┌──

(** * Entitlement engine of the Sadaa instrumentals backend

    A shallow embedding of the handlers of [backend/server.py] and of
    the part of the document store they talk to: first the subscription
    handlers ([subscribe], [get_subscription_status],
    [restore_purchase], [cancel_subscription]) with the properties of
    the subscription state machine, then the identity service, the
    catalog, the statistics and the seeding with theirs.

    Modelling conventions.
    - A collection is the list of its documents in storage order;
      [find_one] and [update_one] act on the first document matching the
      filter, [update_many] on all of them, [insert_one] appends.  The
      store keeps a document in its BSON encoding: an instant is kept
      at millisecond precision, the microseconds below are dropped, and
      every other field is kept as it is handed in.  So the record a
      handler built and the record that is read back can differ in
      their instants.
    - A [datetime] is a naive UTC instant counted in microseconds (the
      resolution of Python's [datetime]); [timedelta(days=n)] is
      [n * 86400000000] microseconds.  Instants are unbounded integers:
      the upper limit of Python's [datetime] (year 9999) is out of reach
      of a clock read plus 365 days.
    - A price is a binary64 float, as in Python.
    - [datetime.utcnow()] and [uuid.uuid4()] are reads of the outside
      world: every read a handler performs is an explicit argument of
      its model, in the order in which the handler performs them.
    - A handler is a computation in the state monad over the database;
      the dictionaries returned to the client are finite maps from keys
      to JSON-like values.  The subscription and identity handlers run
      over the [subscriptions] and [users] collections, the catalog
      handlers over the [instrumentals] collection, which no other
      handler writes.
    - A handler that can raise ends in an [outcome]: its result or the
      exception.
    - The regular-expression match of the store is a parameter of the
      listing. *)

From Stdlib Require Import ZArith List Bool Lia.
From Stdlib Require Import Floats.PrimFloat.
From stdpp Require Import base strings gmap pretty.
Import ListNotations.

Local Open Scope string_scope.
Local Open Scope Z_scope.
Local Open Scope list_scope.

(** ** Data model *)

Definition datetime := Z.

Definition timedelta_days (n : Z) : Z := n * 86400000000.

(** What the store keeps of an instant: a BSON date counts whole
    milliseconds. *)
Definition bson_datetime (t : datetime) : datetime := t / 1000 * 1000.

(** [class Subscription(BaseModel)] *)
Module Subscription.
Record t := mk {
  id : string;
  user_id : string;
  is_active : bool;
  plan : string;
  price : float;
  subscribed_at : datetime;
  expires_at : option datetime
}.

(** The patch [{"$set": {"is_active": b}}]. *)
Definition set_is_active (b : bool) (s : t) : t :=
  {| id := id s; user_id := user_id s; is_active := b; plan := plan s;
     price := price s; subscribed_at := subscribed_at s;
     expires_at := expires_at s |}.

(** The document as the store keeps it. *)
Definition stored (s : t) : t :=
  {| id := id s; user_id := user_id s; is_active := is_active s;
     plan := plan s; price := price s;
     subscribed_at := bson_datetime (subscribed_at s);
     expires_at := option_map bson_datetime (expires_at s) |}.
End Subscription.

(** [class SubscriptionCreate(BaseModel)] *)
Module SubscriptionCreate.
Record t := mk { user_id : string; plan : string }.
End SubscriptionCreate.

(** [class User(BaseModel)] *)
Module User.
Record t := mk {
  id : string;
  device_id : string;
  is_subscribed : bool;
  created_at : datetime
}.

(** The patch [{"$set": {"is_subscribed": b}}]. *)
Definition set_is_subscribed (b : bool) (u : t) : t :=
  {| id := id u; device_id := device_id u; is_subscribed := b;
     created_at := created_at u |}.

(** The document as the store keeps it. *)
Definition stored (u : t) : t :=
  {| id := id u; device_id := device_id u; is_subscribed := is_subscribed u;
     created_at := bson_datetime (created_at u) |}.
End User.

(** ** The document store *)

Module Collection.
Section Ops.
Context {A : Type}.

(** A [$set] patch: what it does to a document, and whether it changes
    the document (the store counts only changed documents in
    [modified_count]). *)
Record patch := { apply : A -> A; changes : A -> bool }.

Definition find_one (flt : A -> bool) (c : list A) : option A :=
  List.find flt c.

└──

— Instructions to follow —
In the listing above, find the line with "expires_at := expires_at" and the line with "Definition set_is_subscribed (b", then reproduce both and every line between them exactly.

— Exercise answer —
     expires_at := expires_at s |}.

(** The document as the store keeps it. *)
Definition stored (s : t) : t :=
  {| id := id s; user_id := user_id s; is_active := is_active s;
     plan := plan s; price := price s;
     subscribed_at := bson_datetime (subscribed_at s);
     expires_at := option_map bson_datetime (expires_at s) |}.
End Subscription.

(** [class SubscriptionCreate(BaseModel)] *)
Module SubscriptionCreate.
Record t := mk { user_id : string; plan : string }.
End SubscriptionCreate.

(** [class User(BaseModel)] *)
Module User.
Record t := mk {
  id : string;
  device_id : string;
  is_subscribed : bool;
  created_at : datetime
}.

(** The patch [{"$set": {"is_subscribed": b}}]. *)
Definition set_is_subscribed (b : bool) (u : t) : t :=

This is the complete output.